In a CMS blog post, ONC National Coordinator for Health IT Vindell Washington, MD, and CMS Acting Administrator Andy Slavitt discussed recent accomplishments and potential next steps for the federal agency to take to meet clinicians' data needs.

Here are five things to know.

1. The percentage of office-based physicians with EHRs has doubled since 2008, and in 2015, more than 77 percent of office-based physicians reported using a certified EHR. Dr. Washington and Mr. Slavitt write that these trends have made it easier to begin using data, by ensuring it is accessible in a secure digital format.

2. Data sharing has posed a major obstacle; however, Dr. Washington and Mr. Slavitt hope that the recent passage of the 21st Century Cures Act will encourage progress.
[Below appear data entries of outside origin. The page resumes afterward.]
(** A page with its bytes written to disk leaves the pool. *)
Lemma flush_evict s b i d p s' t' :
  pool_inv None s b -> zget (bufTable b) i = Some d -> bd_valid d = true -> bd_pinCnt d = 0 ->
  zget (bufPool b) i = Some p -> ps_ok s' -> (forall g, ps_file s' g <-> ps_file s g) ->
  (forall g m, ps_page s' g m = upd_page (ps_page s) (bd_file d) (bd_pageNo d) (Some p) g m) ->
  bh_ok t' -> bh_map t' = delete (bd_file d, bd_pageNo d) (bh_map (hashTable b)) ->
  forall d', vacant d' ->
  let b' := set_hashTable t' (set_bufTable (<[Z.to_nat i := d']> (bufTable b)) b) in
  pool_inv None s' b' /\ same_view s b s' b'.
Proof.
  intros Hi Hd Hv Hpin Hp Hok Hfile Hpg Ht Hm d' Hva b'.
  pose proof (pi_frame _ _ _ Hi i d Hd ltac:(done)) as Hfi. unfold frame_inv in Hfi. rewrite Hv in Hfi.
  destruct Hfi as (Hfr & _).
  destruct (pool_inv_unhash s b i d t' Hi Hd Hv Ht Hm) as [Hi1 Hof].
  assert (pool_inv (Some i) s' (set_hashTable t' b)) as Hi2.
  { eapply pool_inv_write; [done| |done|done]. by rewrite Hof, decide_True. }
  destruct (pool_inv_vacate s' _ i d d' Hi2 Hd Hva) as [Hi3 Hv3]. split; [exact Hi3|].
  eapply same_view_trans; [|exact Hv3].
  apply (same_view_evict s b s' _ (bd_file d) (bd_pageNo d) p); try done.
  - congruence.
  - unfold pins. by rewrite Hfr, Hd.
  - unfold logical. by rewrite Hfr.
  - rewrite Hpg. unfold upd_page. by rewrite decide_True.
  - intros g m Hne. rewrite Hpg. unfold upd_page. rewrite decide_False; naive_solver.
Qed.
(* ===== verification/Pool.v ===== *)
(** * The buffer pool over real files

    The buffer manager of BufMgr.v instantiated with the [File] objects of
    File.v: the properties of the whole page cache, and the executions in
    which its error paths lose updates. *)

From S2P Require Export File BufMgr.

(** A new pool is empty. *)
Lemma BufMgr_new_ok d bufs T :
  disk_ok d -> 0 < bufs < 2 ^ 29 ->
  pool_inv T None d (BufMgr_new bufs) /\ (forall f n, logical d (BufMgr_new bufs) f n = disk_page d f n) /\
  (forall f n, pins (BufMgr_new bufs) f n = 0).
Proof.
  intros Hd Hb. assert (0 < htsize bufs < 2 ^ 31) as Hh.
  { unfold htsize. pose proof (Z.mul_div_le (bufs * 12) 10 ltac:(lia)) as H1.
    pose proof (Z.mod_pos_bound (bufs * 12) 10 ltac:(lia)). pose proof (Z.div_mod (bufs * 12) 10 ltac:(lia)).
    rewrite s32_id by lia. rewrite Z.div_mul by lia. lia. }
  destruct (BufHashTbl_new_ok (htsize bufs) Hh) as [Hbh Hm].
  assert (forall f n, frame_of (BufMgr_new bufs) f n = None) as Hf.
  { intros f n. unfold frame_of. cbn [hashTable BufMgr_new]. by rewrite Hm, lookup_empty. }
  split; [split|split].
  - done.
  - split; [cbn; lia|]. cbn. rewrite length_fmap, length_seqZ. lia.
  - cbn. rewrite length_replicate. lia.
  - intros i p [_ [-> _]%lookup_replicate]%zget_Some. by vm_compute.
  - exact Hbh.
  - intros i x [_ Hi]%zget_Some _. cbn in Hi. rewrite list_lookup_fmap in Hi.
    destruct (seqZ 0 bufs !! Z.to_nat i); [|done]. cbn in Hi. simplify_eq. done.
  - intros f n i. by rewrite Hf.
  - intros f n. unfold logical. by rewrite Hf.
  - intros f n. unfold pins. by rewrite Hf.
Qed.

(** A disk with one file of three pages and a pool of two frames. *)
Definition demo_pool : Disk * BufMgr := (demo_disk2, BufMgr_new 2).

Lemma demo_pool_inv T : pool_inv T None demo_disk2 (BufMgr_new 2).
Proof. apply BufMgr_new_ok; [exact demo_disk2_ok|lia]. Qed.

(** A page with one byte repeated. *)
Definition fill (x : byte) : block := replicate (Z.to_nat PAGESIZE) x.

(** C3.  The buffer pool is transparent: whatever a disciplined client does
    with a new pool over a well-formed disk (reading and writing pinned
    pages, unpinning, allocating, disposing, flushing files), no operation
    runs into undefined behaviour, and the statuses and page contents it
    returns are those of a plain memory of pages, in which a read returns
    what was last written and [BUFFEREXCEEDED] occurs only when as many pages
    are pinned as there are frames. *)
Theorem pool_refines_memory d bufs os :
  disk_ok d -> 0 < bufs < 2 ^ 29 ->
  legal_run (mkMem (disk_page d) (fun _ _ => 0) ∅ (disk_file d) bufs) os ->
  exists rs d' b' v', run_buf_ops os (d, BufMgr_new bufs) = Some (rs, (d', b')) /\
    mem_run (mkMem (disk_page d) (fun _ _ => 0) ∅ (disk_file d) bufs) os rs v' /\ stands_for d' b' v'.
Proof.
  intros Hd Hb Hl. destruct (BufMgr_new_ok d bufs ∅ Hd Hb) as (Hi & Hlog & Hpins).
  apply run_buf_ops_sim; [|done]. split; [done|]. cbn. split; [done|]. split; [done|]. done.
Qed.

(** Nothing is pinned, so the memory is not full. *)
Lemma not_full v : 0 < m_frames v -> (forall f n, m_pins v f n = 0) -> ~ m_full v.
Proof.
  intros Hn Hp (l & _ & Hl & Hall). destruct l as [|[f n] l]; [cbn in Hl; lia|].
  specialize (Hall f n ltac:(by left)). rewrite Hp in Hall. lia.
Qed.

Definition demo_session (p : block) : list buf_op :=
  [BRead 4096 2; BWrite 4096 2 p; BUnpin 4096 2 true; BRead 4096 2].

Lemma demo_session_legal v p :
  is_Some (m_page v 4096 2) -> 0 < m_frames v -> (forall f n, m_pins v f n = 0) ->
  Z.of_nat (length p) = PAGESIZE -> legal_run v (demo_session p).
Proof.
  intros Hp Hn H0 Hlen. split; [split; [done|rewrite H0; lia]|]. intros a1 v1 H1.
  inversion H1 as [? ? ? ? Hp1 (G1 & P1 & T1 & F1 & N1)|? ? ? Hfull| | | | | | | | |]; subst; [|by apply not_full in Hfull].
  split; [split; [rewrite P1; unfold upd_pins; rewrite decide_True by done; rewrite H0; lia|done]|]. intros a2 v2 H2.
  inversion H2 as [| |? ? ? ? (G2 & P2 & T2 & F2 & N2)| | | | | | | |]; subst.
  split; [split; [rewrite P2, P1; unfold upd_pins; rewrite decide_True by done; rewrite H0; lia|done]|]. intros a3 v3 H3.
  inversion H3 as [| | |? ? ? ? (G3 & P3 & T3 & F3 & N3)| | | | | | |]; subst.
  split; [|done]. split.
  - rewrite G3, G2. unfold upd_page. rewrite decide_True by done. by eexists.
  - rewrite P3. unfold upd_pins. rewrite decide_True by done. rewrite P2, P1. unfold upd_pins.
    rewrite decide_True by done. rewrite H0. lia.
Qed.

Lemma pool_refines_memory_witness :
  exists rs d' b', run_buf_ops (demo_session (fill x41)) demo_pool = Some (rs, (d', b')) /\
    rs = [APage zeroPage; AStatus OK; AStatus OK; APage (fill x41)].
Proof.
  destruct (pool_refines_memory demo_disk2 2 (demo_session (fill x41)) demo_disk2_ok) as (rs & d' & b' & v' & Hr & _ & _).
  - lia.
  - apply demo_session_legal; [exists zeroPage; by vm_compute|done|done|by vm_compute].
  - exists rs, d', b'. split; [exact Hr|]. revert Hr. vm_compute. congruence.
Defined.

(** C26.  The clock finds a frame whenever there is one: [allocBuf] needs at
    most two sweeps and succeeds exactly when some frame is invalid or not
    pinned; otherwise it returns [BUFFEREXCEEDED].  In both cases no client
    can see a difference: a dirty victim has been written back. *)
Theorem allocBuf_succeeds_iff d b T :
  pool_inv T None d b ->
  exists r d' b', allocBuf (d, b) = Some (r, (d', b')) /\ same_view d b d' b' /\
    ((exists i, r = Ok i) <-> exists i x, zget (bufTable b) i = Some x /\ reusable x) /\
    (r = Err BUFFEREXCEEDED <-> forall i x, zget (bufTable b) i = Some x -> ~ reusable x).
Proof.
  intros Hi. destruct (allocBuf_ok T d b Hi) as
    [(i & x & d' & b' & Hrun & _ & _ & Hv & _ & x0 & Hx0 & Hre)|(b' & Hrun & _ & Hv & Hno)].
  - exists (Ok i), d', b'. split; [done|]. split; [done|]. split; split; try done.
    + intros _. by exists i, x0.
    + by eexists.
    + intros Hall. by destruct (Hall i x0 Hx0).
  - exists (Err BUFFEREXCEEDED), d, b'. split; [done|]. split; [done|]. split; split; try done.
    + by intros [i ?].
    + intros (i & x & Hx & Hre). by destruct (Hno i x Hx).
Qed.

Lemma allocBuf_succeeds_iff_witness :
  exists r d' b', allocBuf demo_pool = Some (r, (d', b')) /\ same_view demo_disk2 (BufMgr_new 2) d' b' /\ r = Ok 0.
Proof.
  destruct (allocBuf_succeeds_iff demo_disk2 (BufMgr_new 2) ∅ (demo_pool_inv ∅)) as (r & d' & b' & Hr & Hv & _).
  exists r, d', b'. split; [exact Hr|]. split; [exact Hv|]. revert Hr. vm_compute. congruence.
Defined.

(** [flushFile] makes a file durable: without changing what clients
    see, it returns [OK] exactly when no page of the file is pinned, and then
    no page of the file is left in the pool and the disk holds the bytes the
    clients see; otherwise it returns [PAGEPINNED]. *)
Theorem flushFile_durable d b T f :
  pool_inv T None d b -> 0 < f ->
  exists r d' b', BufMgr_flushFile f (d, b) = Some (r, (d', b')) /\ same_view d b d' b' /\
    match r with
    | Ok _ => forall n, frame_of b' f n = None /\ disk_page d' f n = logical d b f n
    | Err e => e = PAGEPINNED
    end /\
    (r = Ok tt <-> forall n, pins b f n <= 0).
Proof.
  intros Hi Hf. destruct (BufMgr_flushFile_ok T d b f Hi Hf) as (r & d' & b' & Hr & _ & Hv & Hp).
  exists r, d', b'. split; [done|]. split; [done|]. destruct r as [[]|e].
  - split; [done|]. split; [|done]. intros _ n. destruct (Hp n) as [Hn _]. destruct Hv as (_ & Hpins & _).
    rewrite <- Hpins. unfold pins. by rewrite Hn.
  - destruct Hp as (-> & n & Hp). split; [done|]. split; [done|]. intros Hz. specialize (Hz n). lia.
Qed.

(** The pool after a page has been changed and unpinned. *)
Definition demo_dirty : option (list buf_ans * (Disk * BufMgr)) :=
  run_buf_ops [BRead 4096 2; BWrite 4096 2 (fill x41); BUnpin 4096 2 true] demo_pool.

Lemma demo_dirty_inv : exists rs d b v, demo_dirty = Some (rs, (d, b)) /\ pool_inv (m_touched v) None d b.
Proof.
  destruct (BufMgr_new_ok demo_disk2 2 ∅ demo_disk2_ok ltac:(lia)) as (Hi & Hlog & Hpins).
  destruct (run_buf_ops_sim [BRead 4096 2; BWrite 4096 2 (fill x41); BUnpin 4096 2 true] demo_disk2 (BufMgr_new 2)
    (mkMem (disk_page demo_disk2) (fun _ _ => 0) ∅ (disk_file demo_disk2) 2)) as (rs & d & b & v & Hr & _ & Hs).
  - done.
  - destruct (demo_session_legal (mkMem (disk_page demo_disk2) (fun _ _ => 0) ∅ (disk_file demo_disk2) 2) (fill x41))
      as [L1 N1]; [exists zeroPage; by vm_compute|done|done|by vm_compute|].
    split; [done|]. intros a1 v1 S1. destruct (N1 a1 v1 S1) as [L2 N2]. split; [done|]. intros a2 v2 S2.
    destruct (N2 a2 v2 S2) as [L3 _]. split; [done|]. done.
  - exists rs, d, b, v. split; [exact Hr|apply Hs].
Qed.

Lemma flushFile_durable_witness :
  exists d b d' b', demo_dirty = Some ([APage zeroPage; AStatus OK; AStatus OK], (d, b)) /\
    disk_page d 4096 2 = Some zeroPage /\
    BufMgr_flushFile 4096 (d, b) = Some (Ok tt, (d', b')) /\ disk_page d' 4096 2 = Some (fill x41).
Proof.
  destruct demo_dirty_inv as (rs & d & b & v & Hr & Hi).
  destruct (flushFile_durable d b (m_touched v) 4096 Hi ltac:(lia)) as (r & d' & b' & Hf & _ & Hres & _).
  assert (rs = [APage zeroPage; AStatus OK; AStatus OK] /\ disk_page d 4096 2 = Some zeroPage /\
    logical d b 4096 2 = Some (fill x41) /\ fst <$> BufMgr_flushFile 4096 (d, b) = Some (Ok tt)) as (-> & Hd & Hl & Hok).
  { assert ((fun '(rs, (d, b)) => (rs, disk_page d 4096 2, logical d b 4096 2, fst <$> BufMgr_flushFile 4096 (d, b)))
      <$> demo_dirty = Some ([APage zeroPage; AStatus OK; AStatus OK], Some zeroPage, Some (fill x41), Some (Ok tt)))
      as Hc by (vm_compute; reflexivity).
    rewrite Hr in Hc. cbn [fmap option_fmap option_map] in Hc. injection Hc as H1 H2 H3 H4.
    exact (conj H1 (conj H2 (conj H3 H4))). }
  rewrite Hf in Hok. injection Hok as ->. exists d, b, d', b'. split; [exact Hr|]. split; [exact Hd|].
  split; [exact Hf|]. rewrite <- Hl. apply Hres.
Defined.

(** The destructor of the pool leaves nothing behind: every page that is
    not pinned has the bytes on disk that the clients saw last. *)
Theorem shutdown_durable d b T :
  pool_inv T None d b ->
  exists d', BufMgr_delete (d, b) = Some (Ok tt, (d', b)) /\ disk_ok d' /\
    forall f n, pins b f n = 0 -> disk_page d' f n = logical d b f n.
Proof.
  intros Hi. destruct (BufMgr_delete_ok T d b Hi) as (d' & Hr & Hok & Hp).
  exists d'. split; [done|]. split; [done|]. intros f n H0. apply Hp. by left.
Qed.

Lemma shutdown_durable_witness :
  exists d b d', demo_dirty = Some ([APage zeroPage; AStatus OK; AStatus OK], (d, b)) /\
    BufMgr_delete (d, b) = Some (Ok tt, (d', b)) /\ disk_page d' 4096 2 = Some (fill x41).
Proof.
  destruct demo_dirty_inv as (rs & d & b & v & Hr & Hi).
  destruct (shutdown_durable d b (m_touched v) Hi) as (d' & Hf & _ & Hres).
  assert ((fun '(rs, (d, b)) => (rs, logical d b 4096 2, pins b 4096 2)) <$> demo_dirty =
    Some ([APage zeroPage; AStatus OK; AStatus OK], Some (fill x41), 0)) as Hc by (vm_compute; reflexivity).
  rewrite Hr in Hc. cbn [fmap option_fmap option_map] in Hc. injection Hc as -> H2 H3.
  exists d, b, d'. split; [exact Hr|]. split; [exact Hf|]. rewrite <- H2. exact (Hres 4096 2 H3).
Defined.

(** ** Executions in which an error path loses an update *)

(** Running client operations and keeping the last answer. *)
Definition last_answer (os : list buf_op) (st : Disk * BufMgr) : option buf_ans :=
  '(rs, _) ← run_buf_ops os st; last rs.

(** While page 1 is pinned, page 2 is changed to all [A]s and unpinned; then
    the file is asked for page 9, which it does not have. *)
Definition failed_read : list buf_op :=
  [BRead 4096 1; BRead 4096 2; BWrite 4096 2 (fill x41); BUnpin 4096 2 true; BRead 4096 9].

(** Then page 2 is changed to all [B]s, the file is flushed, and page 2 is
    read again. *)
Definition after_failed_read : list buf_op :=
  [BUnpin 4096 1 false; BRead 4096 2; BWrite 4096 2 (fill x42); BUnpin 4096 2 true; BFlush 4096; BRead 4096 2].

(** A page read that fails leaves the evicted frame behind as a valid,
    dirty frame of a page the hash table no longer knows.  In a pool of two
    frames the stale copy is written over a later update when the file is
    flushed: the last read of page 2 returns the [A]s although the [B]s were
    written after them. *)
Theorem failed_read_loses_update :
  last_answer failed_read demo_pool = Some (AStatus UNIXERR) /\
  last_answer (failed_read ++ after_failed_read) demo_pool = Some (APage (fill x41)).
Proof. split; vm_compute; reflexivity. Qed.

(** [disposePage] drops the buffered bytes before it asks the file: the
    first page of a file cannot be disposed of, and the failed call still
    reverts it to its version on disk. *)
Theorem failed_dispose_loses_update :
  last_answer [BRead 4096 1; BWrite 4096 1 (fill x41); BUnpin 4096 1 true; BDispose 4096 1] demo_pool =
    Some (AStatus BADPAGENO) /\
  last_answer [BRead 4096 1; BWrite 4096 1 (fill x41); BUnpin 4096 1 true; BDispose 4096 1; BRead 4096 1] demo_pool =
    Some (APage zeroPage).
Proof. split; vm_compute; reflexivity. Qed.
The legislation comments on the issue in several provisions; for example, it prohibits information blocking and authorizes penalties of up to $1 million for the offense.

3. In addition to overt information blocking, lack of interoperability has stymied data analytics progress, as the average physician practice now contracts with 12 different insurers, according to the blog post. To address this issue, Dr. Washington and Mr. Slavitt suggest health IT developers make it easier for clinicians to share data between their EHRs and other applications, for example, through the use of standard application programming interfaces.

4. Another potential solution to lack of data sharing includes greater transparency and consolidation of data, through efforts like state All Payer Claims Databases and Medicare Qualified Entities. These initiatives bring together data from various payers to provide stakeholders with one place for data, while streamlining the process for payers to make data available.

5. For quality measurement, a key challenge has been standardizing what patient data is collected and how it is reported across payers. Moving forward, Dr. Washington and Mr. Slavitt suggest ONC and CMS might develop related tools, such as libraries of data elements, along with building on efforts like the Health Care Payment Learning and Action Network and the Core Quality Measurement Collaborative to increase clinicians' access to aggregated data measurements.